I was thinking about how much I hate roaching blades and what would happen had the machine his someone or something living. Could we make the blades conductive and put in a device that measured for conductivity in the event something touched it ( like a fleshy body) : so it would cut the power asap? I doubt this has been explored.
Perhaps we could used regenerative braking on the motors?
I was thinking of putting a clutching mechanism but I think that would be overkill.
I know we will have sonar soon enough and Lidar based object recognition with machine learning, but this seems like it could be a life saver on bigger drones?
Just a thought.
Replies
I think even a "kill" switch would work. So all you have to do as an operator, is simply flip a switch and it shuts off the quadcopter (hense stopping the blades). When you manually shut off the blades, it does not take long for the blades to stop on their own.

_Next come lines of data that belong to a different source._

Definition selections_next : M ArenaSelections (result range (option ArenaSelection)) := fun s =>
  match as_free_regions s with
  | [] => Done (Ok None, s)
  | seed :: free =>
      '(free, wasted, hull, regions) ← absorb free (as_wasted_bytes s) (mr_range seed) [mr_range seed];
      arena ← range_align_in hull PAGE_SIZE;
      aligned ← align_regions regions;
      let regions := merge_sort by_start (List.filter (fun r => negb (range_is_empty r)) aligned) in
      len ← range_len arena;
      need ← bookkeeping_size len;
      lens ← region_lens regions;
      match last_max 0 None lens with
      | Some (i, n) =>
          match regions !! i with
          | Some host =>
              if need <=? n then
                e ← addr_sub (r_end host) need;
                bookkeeping_start ← align_down e PAGE_SIZE;
                let regions := List.filter (fun r => negb (range_is_empty r)) (<[i := Range (r_start host) bookkeeping_start]> regions) in
                Done (Ok (Some (MkSelection arena regions (Range bookkeeping_start (r_end host)) wasted)), MkSelections free 0)
              else Done (Err arena, MkSelections free wasted)
          | None => Panicked
          end
      | None => Done (Err arena, MkSelections free wasted)
      end
  end.

(** ** The frame allocator (mod.rs) *)

(** The slots, the arenas and the caches of the CPUs. *)
Record KFrames : Type := MkFrames { kf_slots : Slots; kf_arenas : list Arena; kf_caches : gmap Z slist; kf_max_alignment : Z }.

Definition cache (cpu : Z) (f : KFrames) : slist := default slist_new (kf_caches f !! cpu).
Definition set_cache (cpu : Z) (l : slist) : M KFrames unit := fun f =>
  Done (tt, MkFrames (kf_slots f) (kf_arenas f) (<[cpu := l]> (kf_caches f)) (kf_max_alignment f)).
Definition in_slots {A} (m : M Slots A) : M KFrames A := fun f =>
  match m (kf_slots f) with
  | Done (a, s) => Done (a, MkFrames s (kf_arenas f) (kf_caches f) (kf_max_alignment f))
  | Panicked => Panicked
  | Undefined => Undefined
  end.

Fixpoint new_arenas (fuel : nat) (physmap : PhysMap) (s : ArenaSelections) (arenas : list Arena) (align : Z) :
    M Slots (list Arena * Z) :=
  match fuel with
  | O => fun _ => Undefined
  | S fuel =>
      r ← lift (selections_next s);
      match r.1 with
      | Ok None => mret (arenas, align)
      | Ok (Some selection) =>
          a ← from_selection selection physmap;
          new_arenas fuel physmap r.2 (arenas ++ [a]) (Z.max align (max_alignment a))
      | Err _ => new_arenas fuel physmap r.2 arenas align
      end
  end.

(** Every selection uses up a region. *)
Definition frames_new (regions : list MemoryRegion) (physmap : PhysMap) : outcome KFrames :=
  match new_arenas (S (length regions)) physmap (select_arenas regions) [] PAGE_SIZE ∅ with
  | Done ((arenas, align), slots) => Done (MkFrames slots arenas ∅ align)
  | Panicked => Panicked
  | Undefined => Undefined
  end.

(** The arenas are tried in order. *)
Fixpoint over_arenas {A} (op : Arena -> M Slots (option A * Arena)) (arenas : list Arena) : M Slots (option A * list Arena) :=
  match arenas with
  | [] => mret (None, [])
  | a :: arenas =>
      r ← op a;
      match r.1 with
      | Some x => mret (Some x, r.2 :: arenas)
      | None => rest ← over_arenas op arenas; mret (rest.1, r.2 :: rest.2)
      end
  end.

Definition global {A} (op : Arena -> M Slots (option A * Arena)) : M KFrames (option A) := fun f =>
  match over_arenas op (kf_arenas f) (kf_slots f) with
  | Done ((x, arenas), s) => Done (x, MkFrames s arenas (kf_caches f) (kf_max_alignment f))
  | Panicked => Panicked
  | Undefined => Undefined
  end.

(** ** Frames (frame.rs) *)

Definition frame_refcount (p : Z) : M KFrames Z := i ← in_slots (read_slot p); mret (fi_refcount i).
Definition frame_addr (p : Z) : M KFrames Z := i ← in_slots (read_slot p); mret (fi_addr i).
Definition set_refcount (p n : Z) : M KFrames unit := i ← in_slots (read_slot p); in_slots (write_slot p (MkInfo n (fi_addr i))).
Definition is_unique (p : Z) : M KFrames bool := n ← frame_refcount p; mret (n =? 1).

Definition from_free_info (p : Z) : M KFrames Z :=
  prev_refcount ← frame_refcount p;
  _ ← set_refcount p 1;
  _ ← lift (assert_ (prev_refcount =? 0));
  mret p.

Definition frame_clone (p : Z) : M KFrames Z :=
  old_size ← frame_refcount p;
  _ ← set_refcount p (wrapping_add old_size 1);
  _ ← lift (assert_ (negb (old_size =? 0)));
  _ ← lift (assert_ (old_size <=? MAX_REFCOUNT));
  mret p.

Definition drop_slow (cpu p : Z) : M KFrames unit := fun f => set_cache cpu (push_back p (cache cpu f)) f.

Definition frame_drop (cpu p : Z) : M KFrames unit :=
  n ← frame_refcount p;
  _ ← set_refcount p (wrapping_sub n 1);
  if n =? 1 then drop_slow cpu p else mret tt.

(** ** Allocation *)

Definition cache_allocate_one (cpu : Z) : M KFrames (option Z) := fun f =>
  match pop_front (cache cpu f) with
  | None => Done (None, f)
  | Some (p, l) => (_ ← set_cache cpu l; mret (Some p)) f
  end.

(** The loop of [find_contiguous_run] over the addresses of the cache. *)
Fixpoint find_run (frames_needed align : Z) (i : nat) (start : nat) (run : Z) (prev : option Z) (addrs : list Z) : outcome (option nat) :=
  match addrs with
  | [] => mret None
  | addr :: addrs =>
      let extends_run := match prev with Some p => wrapping_sub addr p =? PAGE_SIZE | None => false end in
      r ← (if (0 <? run) && extends_run then mret (start, run + 1)
           else aligned ← is_aligned_to addr align; mret (if aligned : bool then (i, 1) else (start, 0)));
      if r.2 =? frames_needed then mret (Some r.1)
      else find_run frames_needed align (S i) r.1 r.2 (Some addr) addrs
  end.
Definition find_contiguous_run (frames_needed align : Z) (addrs : list Z) : outcome (option nat) :=
  find_run frames_needed align 0 0 0 None addrs.

Fixpoint addresses_of (l : list Z) : M KFrames (list Z) :=
  match l with [] => mret [] | p :: l => a ← frame_addr p; l ← addresses_of l; mret (a :: l) end.

Definition cache_allocate_contiguous (cpu : Z) (layout : Layout) : M KFrames (option slist) := fun f =>
  let l := cache cpu f in
  let frames_needed := l_size layout / PAGE_SIZE in
  if (frames_needed =? 0) || (slist_len l <? frames_needed) then Done (None, f)
  else
    (addrs ← addresses_of (slist_iter l);
     r ← lift (find_contiguous_run frames_needed (l_align layout) addrs);
     match r with
     | None => mret None
     | Some start =>
         let first := slist_split_off start l in
         let split := slist_split_off (Z.to_nat frames_needed) first.2 in
         _ ← set_cache cpu (slist_append first.1 split.2);
         mret (Some split.1)
     end) f.

Definition alloc_one (cpu : Z) : M KFrames (result unit Z) :=
  cached ← cache_allocate_one cpu;
  r ← (match cached with Some p => mret (Some p) | None => global arena_allocate_one end);
  match r with
  | Some p => frame ← from_free_info p; n ← frame_refcount frame; _ ← lift (assert_ (n <? MAX_REFCOUNT)); mret (Ok frame)
  | None => mret (Err tt)
  end.

Definition alloc_contiguous (cpu : Z) (layout : Layout) : M KFrames (result unit slist) :=
  r ← cache_allocate_contiguous cpu layout;
  match r with
  | Some frames => mret (Ok frames)
  | None =>
      r ← global (arena_allocate_contiguous layout);
      match r with
      | None => mret (Err tt)
      | Some refill =>
          _ ← (fun f => set_cache cpu (slist_append (cache cpu f) refill) f);
          r ← cache_allocate_contiguous cpu layout;
          mret (match r with Some frames => Ok frames | None => Err tt end)
      end
  end.

(** ** Zeroed memory *)

Definition alloc_one_zeroed (cpu : Z) (physmap : PhysMap) : M (world KFrames) (result unit Z) :=
  frame <-? on_frames (alloc_one cpu);
  addr ← on_frames (frame_addr frame);
  virt ← lift (phys_to_virt physmap addr);
  _ ← arch_write_bytes virt 0 PAGE_SIZE;
  mret (Ok frame).

(** The slice that is zeroed has as many bytes as there are frames. *)
Definition alloc_contiguous_zeroed (cpu : Z) (layout : Layout) (physmap : PhysMap) : M (world KFrames) (result unit slist) :=
  frames <-? on_frames (alloc_contiguous cpu layout);
  first ← lift (match slist_iter frames with p :: _ => Done p | [] => Panicked end);
  addr ← on_frames (frame_addr first);
  virt ← lift (phys_to_virt physmap addr);
  _ ← arch_write_bytes virt 0 (slist_len frames);
  mret (Ok frames).
End arena.
End frames.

As an operator you should be in full view of your quadcopter at all times, so you should sense danger before it happens, and have enough time to react and flip the kill switch. Otherwise why would your hands be near a rotating blade anyways?
What if you could not see the device due to Murphy's law?
Unless you are flying it outside of your own line of sight you should not have a problem in seeing what may go wrong.
Also as long as you perform safe practice, you should not have a problem.
Maybe I should have posted this on the dji board, they have a problem with fl
I have hit my hand on a airplane propeller before, it hurts. Was trying to start it up (so not at full speed). Just would take more sensors, and also give more problems to go wrong. If the sensors malfunctioned, and stopped your blades in mid flight because of some condensation I would be a little upset.
Not offended at all. I am thinking about the commercial drones too. I would not expect there to me much condensation being grounded, maybe that is another thing to consider.